Something the three of us have admired in our time covering college hockey is how well UMass Lowell always seems to do for having, relatively speaking, not a whole lot of “star power,” at least in the traditional sense.

And a pretty interesting point was brought up Saturday, so I think it’s worth discussing in terms of comparing BU to Lowell. Quinn noted that the River Hawks “may not have stars other than their goalie, but a lot of good players.” Which, if you’re looking at awards, recognition, et cetera, is true — just one of Lowell’s players is drafted, and he, Evan Campbell, a fifth-round draft pick by the Edmonton Oilers, hasn’t played since Feb. 12.

Otherwise, you’re looking at a team that has made the NCAA Tournament three times in the last four years — just barely missing out last season after losing the Hockey East Championship in 2015 — and Norm Bazin has a career 122-55-18 record through now his fifth season with the River Hawks.

Bazin seems to have it figured out. His teams play hard and earn every bit of success they’ve attained. They’ve built success over the years, without that “one guy” — save for goaltender Connor Hellebuyck a few years back and Boyle this year — leading the charge.

BU has good players, but they haven’t gotten the consistent, top-to-bottom effort that they need in order to succeed. O’Regan, Oksanen, Grzelcyk — all good players, obviously, but they’re not going to change the game for BU that a guy like Jack Eichel did.

And that’s what successful teams do — when they don’t have that star, they compensate for it with well-rounded, motivated, solid production from all four lines. While early in the year it seemed like the scoring might be spread out a bit for BU, that hasn’t been the case as of late. There are a few pretty good guys leading the way, but none that break through, and significantly more guys lower on the lines that have yet to step up.

You can have all the good players you can recruit — all the draft picks or projected picks, all the former national team players — but if that doesn’t translate to a full-team mentality, then it’s just meaningless talk. No one’s stepped up as a star to carry this team, and they haven’t played as enough of a team to compensate for that.

Another trophy out of reach
BU is, essentially, mathematically in the NCAA Tournament, per College Hockey News’s Pairwise Probability Matrix. So it’s not as if the loss Saturday was season-ending, but it’s certainly a gut punch to the extent that the Terriers don’t have a shot at some form of hardware, beyond an improbable run to the national title game.
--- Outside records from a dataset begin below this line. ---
(** * shelf_track: the bookstore catalogue and its consistency rules

    A shallow embedding of [shelf_track.py].  The program is a terminal
    session over an SQLite file with two tables, [book] and [author].
    Every function of the program becomes a state transformer over

    - the two tables,
    - the lines still to be read from the terminal, and
    - the outcomes the storage engine will give to the next calls,

    and returns, next to its Python result, the list of what it did
    (lines printed, lines read, statements executed). *)

From Stdlib Require Import ZArith List String Ascii Bool Lia.
From Stdlib Require Import DecimalString.
From Stdlib Require DecimalFacts DecimalPos Nnat.
Import ListNotations.
Local Open Scope string_scope.
Local Open Scope Z_scope.
Local Open Scope list_scope.

(** ** Rows and tables *)

(** [book(id, title, authorID, qty)].  [qty] is nullable in the model
    because [get_valid_integer] can hand [None] to the insert and update
    statements. *)
Record book_row := Book {
  b_id : Z;
  b_title : string;
  b_authorID : Z;
  b_qty : option Z
}.

(** [author(id, name, country)]. *)
Record author_row := Author {
  a_id : Z;
  a_name : string;
  a_country : string
}.

(** Both tables, rows in scan order. *)
Record database := Database {
  book : list book_row;
  author : list author_row
}.

(** A line typed at the terminal: the text [input()] returns, and what
    [int()] makes of that text ([None] when it raises [ValueError]).  A
    line is consumed by one prompt, which looks at only one of the two. *)
Record line := Line {
  text : string;
  int_value : option Z
}.
(** [CODE_EXTENSIONS], lines 113-212. *)
Definition CODE_EXTENSIONS : list string :=
  [".py"; ".js"; ".ts"; ".tsx"; ".jsx"; ".java"; ".go"; ".rs"; ".cpp"; ".c"; ".h";
   ".hpp"; ".cc"; ".cxx"; ".cs"; ".php"; ".rb"; ".swift"; ".kt"; ".scala"; ".r"; ".m";
   ".mm"; ".sh"; ".bash"; ".zsh"; ".fish"; ".ps1"; ".bat"; ".cmd"; ".sql"; ".html";
   ".css"; ".scss"; ".sass"; ".less"; ".vue"; ".svelte"; ".elm"; ".clj"; ".cljs";
   ".edn"; ".lua"; ".pl"; ".pm"; ".rkt"; ".dart"; ".ex"; ".exs"; ".jl"; ".nim"; ".cr";
   ".d"; ".pas"; ".f"; ".f90"; ".f95"; ".ml"; ".mli"; ".fs"; ".fsi"; ".fsx"; ".vb";
   ".vbs"; ".yaml"; ".yml"; ".json"; ".toml"; ".ini"; ".cfg"; ".conf"; ".xml"; ".xsd";
   ".xsl"; ".xslt"; ".makefile"; ".mk"; ".dockerfile"; ".cmake"; ".proto"; ".thrift";
   ".graphql"; ".gql"; ".tf"; ".tfvars"; ".hcl"; ".groovy"; ".gradle"; ".jinja";
   ".jinja2"; ".j2"; ".mustache"; ".handlebars"; ".hbs"; ".ejs"; ".pug"; ".jade";
   ".njk"].

(** [LOCK_FILES], lines 215-226. *)
Definition LOCK_FILES : list string :=
  ["uv.lock"; "package-lock.json"; "poetry.lock"; "yarn.lock"; "pnpm-lock.yaml";
   "Gemfile.lock"; "composer.lock"; "mix.lock"; "go.sum"; "Cargo.lock"].

Definition is_lock_file (fs : Files) (p : string) : bool :=
  existsb (String.eqb (name fs p)) LOCK_FILES.

(** The condition of the comprehension over [rglob("*")], lines 243-249. *)
Definition is_code_file (fs : Files) (file_path : string) : bool :=
  is_file fs file_path
  && existsb (String.eqb (Text.lower (suffix fs file_path))) CODE_EXTENSIONS
  && negb (is_lock_file fs file_path).

(** What one resolved path adds to [files_to_review], lines 233-257. *)
Definition files_at (fs : Files) (resolved_path : string) : list string :=
  match kind fs resolved_path with
  | Missing => []
  | RegularFile => if is_lock_file fs resolved_path then [] else [resolved_path]
  | Directory entries => filter (fun file_path => is_code_file fs file_path = true) entries
  | Special => []
  end.

(** [collect_files], lines 99-259 (the warnings echoed on the way are
    left out).  A [ValueError] of [resolve_path] ends the call. *)
Fixpoint collect_files (fs : Files) (paths : list string) : Exception + list string :=
  match paths with
  | [] => inr []
  | path :: rest =>
      match resolve_path fs path with
      | inl e => inl e
      | inr resolved_path =>
          match collect_files fs rest with
          | inl e => inl e
          | inr files => inr (files_at fs resolved_path ++ files)%list
          end
      end
  end.

End Paths.

(** ** The [review] command up to the batch ([commands/review.py],
    lines 93-185) *)

Module Command.

Import Paths.

Record Invocation := mkInvocation {
  paths : list string;
  extra_instructions : option string;
  base_ref : option string;
  uncommitted : bool
}.

(** How the command reaches, or fails to reach, [asyncio.run(_review())]. *)
Inductive Front :=
  | Exits (code : Z)                            (* sys.exit(code) *)
  | Crashes (e : Exception)                     (* an exception leaves the command *)
  | Starts (files_to_review : list string) (base_ref : option string)
           (extra_instructions : option string).

(** [_filter_uncommitted], lines 130-170: an exit code or the filtered
    files.  [git] is what [get_uncommitted_files()] gives; [paths] is
    the variable as the closure finds it, after line 117. *)
Definition filter_uncommitted (fs : Files) (project_root : string)
    (paths files_to_review : list string) (git : Exception + list string)
    : Z + list string :=
  match git with
  | inl _ => inl 1
  | inr [] => inl 0
  | inr uncommitted_file_paths =>
      let root := resolve fs project_root in
      let located path := joinpath fs root path in
      let uncommitted_paths := map (fun path => resolve fs (located path))
                                   uncommitted_file_paths in
      let filtered_files :=
        if match paths with [] => true | _ => false end
           || bool_decide (paths = [project_root])
        then map (fun path => resolve fs (located path))
                 (filter (fun path => exists_ fs (located path) = true)
                         uncommitted_file_paths)
        else filter (fun f => (existsb (String.eqb (resolve fs f)) uncommitted_paths
                               && exists_ fs f) = true) files_to_review in
      match filtered_files with
      | [] => inl 0
      | _ => inr filtered_files
      end
  end.

(** [if not base_ref: base_ref = "HEAD"], lines 177-178. *)
Definition head_by_default (base_ref : option string) : option string :=
  match base_ref with
  | Some ref => if Text.truthy ref then Some ref else Some "HEAD"
  | None => Some "HEAD"
  end.

(** [review], lines 93-185. *)
Definition review_front (fs : Files) (project_root : string)
    (git : Exception + list string) (inv : Invocation) : Front :=
  match Frontend.check_extra_instructions (extra_instructions inv) with
  | Frontend.TooLong => Exits 1
  | Frontend.Kept extra _ =>
      let paths :=
        if uncommitted inv && match paths inv with [] => true | _ => false end
        then [project_root] else paths inv in
      match paths with
      | [] => Exits 1
      | _ =>
          match collect_files fs paths with
          | inl e => Crashes e
          | inr files_to_review =>
              if uncommitted inv
              then
                match filter_uncommitted fs project_root paths files_to_review git with
                | inl code => Exits code
                | inr files_to_review =>
                    match files_to_review with
                    | [] => Exits 1
                    | _ => Starts files_to_review (head_by_default (base_ref inv)) extra
                    end
                end
              else
                match files_to_review with
                | [] => Exits 1
                | _ => Starts files_to_review (base_ref inv) extra
                end
          end
      end
  end.

End Command.
(** ** The claims in the words of the specification *)

Module Claimed.

(** "if N <= 5, K = N; otherwise K = max(3, min(configured_max, N / 2))". *)
Definition concurrency_limit (configured_max : Z) (n_files : nat) : Z :=
  let n := Z.of_nat n_files in
  if n <=? 5 then n else Z.max 3 (Z.min configured_max (n / 2)).

End Claimed.

(** ** Auxiliary definitions: the dispatcher's slot invariant *)

Module Slots.

Import Dispatcher.

(** Replacing the phase at [i] moves the count by the difference between
    the old and the new phase. *)
Definition weight (p : Phase) : nat :=
  match p with Running => 1 | _ => 0 end.

(** The invariant: free slots plus held slots make up the limit. *)
Definition slots_ok (K : Z) (d : State) : Prop :=
  0 <= sem_value d /\ sem_value d + Z.of_nat (in_flight (phases d)) = K.

(** What a phase says about the job it belongs to: a finished task
    holds what its job ended with. *)
Definition phase_ok (outcome : nat -> Review.JobOutcome) (i : nat) (p : Phase) : Prop :=
  match p with
  | Done (Value v) => outcome i = Review.JobReturns v
  | Done (Exc e) => outcome i = Review.JobRaises e
  | Done CancelledResult => outcome i = Review.JobCancelled
  | _ => True
  end.

(** Every phase agrees with the job it belongs to. *)
Definition phases_ok (outcome : nat -> Review.JobOutcome) (n : nat) (d : State) : Prop :=
  Forall2 (phase_ok outcome) (seq 0 n) (phases d).

(** The pair a job contributes to the results, if any. *)
Definition success (outcome : nat -> Review.JobOutcome) (i : nat)
    : option (string * ReviewResult) :=
  match outcome i with Review.JobReturns v => v | _ => None end.

(** What a job leaves in [all_results], if anything: its pair when it
    returned one, the unfiltered [CancelledError] when it ended
    cancelled. *)
Definition entry (outcome : nat -> Review.JobOutcome) (i : nat) : option ResultEntry :=
  match outcome i with
  | Review.JobReturns (Some result) => Some (Reviewed result)
  | Review.JobCancelled => Some Unfiltered
  | _ => None
  end.

(** The job does not end cancelled. *)
Definition not_cancelled (o : Review.JobOutcome) : bool :=
  match o with Review.JobCancelled => false | _ => true end.

(** The job ends without stopping the event loop. *)
Definition ends_quietly (o : Review.JobOutcome) : bool :=
  match o with
  | Review.JobExits _ => false
  | _ => true
  end.

(** What [gather] stores for a job that ends quietly. *)
Definition item_of (o : Review.JobOutcome) : GatherItem :=
  match o with
  | Review.JobRaises e => Exc e
  | Review.JobReturns v => Value v
  | Review.JobCancelled => CancelledResult
  | Review.JobExits _ => Value None
  end.

(** Scheduling events a task still has before it: two while it waits
    for a slot, one while it holds one. *)
Definition cost (p : Phase) : nat :=
  match p with Pending => 2 | Running => 1 | _ => 0 end.

Fixpoint remaining (ps : list Phase) : nat :=
  match ps with
  | [] => 0
  | p :: ps' => cost p + remaining ps'
  end.

(** The one failure that stops the whole batch: a [RuntimeError]
    recognised as a configuration error (lines 330-344). *)
Definition is_fatal (e : Exception) : bool :=
  match exc_class e with
  | RuntimeErrorK => is_configuration_error e
  | _ => false
  end.

End Slots.

(** ** Auxiliary definitions: the controller in closed form *)

Module Flat.

Import Executor.

(** Whether the failure of attempt [attempt] is followed by another
    attempt (line 220). *)
Definition retries (max_retries attempt : nat) (e : Exception) : bool :=
  (is_rate_limit e && (Z.of_nat attempt <? Z.of_nat max_retries - 1))%bool.

Definition attempt_control (max_retries attempt : nat) (end_ : AttemptEnd) : Control :=
  match end_ with
  | Output r => CReturn r
  | Cancelled => CCancelled
  | Raises e => if retries max_retries attempt e then CContinue else CRaise e
  end.

(** The task variable still holds the task when the clean-up runs. *)
Definition task_held (enabled : bool) (att : Attempt) : bool :=
  (enabled && negb (partial_result att))%bool.

Definition first_cleanup (enabled : bool) (attempt : nat) (att : Attempt) : list Act :=
  ASpinnerStop ::
  (if task_held enabled att then [ATaskCancel attempt; ATaskJoin attempt] else []).

Definition partial_acts (enabled : bool) (attempt : nat) (att : Attempt) : list Act :=
  if partial_result att
  then ((if enabled then [ATaskCancel attempt] else []) ++ [ASpinnerStop] ++
        (if enabled then [ADirectStatus "Receiving review results..."] else []))%list
  else [].

Definition ending_acts (max_retries : nat) (enabled : bool) (key : string)
    (attempt : nat) (att : Attempt) : list Act :=
  match ending att with
  | Output r =>
      (map AAudit (history_outputs att) ++ [AAudit (AgentResponse r); AUnregister key] ++
       first_cleanup enabled attempt att ++ [AExit attempt])%list
  | Cancelled => (first_cleanup enabled attempt att ++ [AExit attempt])%list
  | Raises e =>
      (first_cleanup enabled attempt att ++
       (if retries max_retries attempt e
        then [ASleep (base_delay * 2 ^ Z.of_nat attempt)]
        else [AAudit (ErrorEntry (exc_msg e) (exc_type_name e)); AUnregister key]) ++
       [ASpinnerStop; AExit attempt])%list
  end.

(** The log of one attempt, [out] being what the router emitted. *)
Definition attempt_log (max_retries : nat) (enabled : bool) (key : string)
    (attempt : nat) (att : Attempt) (out : list Act) : list Act :=
  ((if enabled then [ATaskCreate attempt] else []) ++ [AInvoke attempt] ++ out ++
   partial_acts enabled attempt att ++ ending_acts max_retries enabled key attempt att)%list.

Definition attempt_registry (max_retries : nat) (key : string) (attempt : nat)
    (att : Attempt) (reg : gmap string (option string)) : gmap string (option string) :=
  match attempt_control max_retries attempt (ending att) with
  | CReturn _ | CRaise _ => delete key reg
  | _ => reg
  end.

Definition result_of (c : Control) : RunResult :=
  match c with
  | CReturn r => Returned r
  | CRaise e => Reraised e
  | CCancelled => Cancellation
  | CContinue => FellThrough
  end.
Though, as Quinn pointed out in his presser, Providence got knocked out in the quarterfinals of last year’s Hockey East Tournament, and…well, we all know how that turned out. So theoretically, it’s not impossible for BU to pull off some sort of deep championship run.

But this entire weekend, nothing felt within BU’s reach. If you want to look back to the University of Massachusetts  Amherst series, too, that wasn’t exactly pretty, either. This team, frankly, has done very little in recent weeks to instill much confidence going forward.

Pluses

We’re lucky to have a great photographer
Our go-to photographer, Maddie Malhotra, got some really awesome pictures from tonight, which you can check out in the gallery here.

Otherwise, it’s quite difficult to take any positives from this game. That was really, really, really ugly.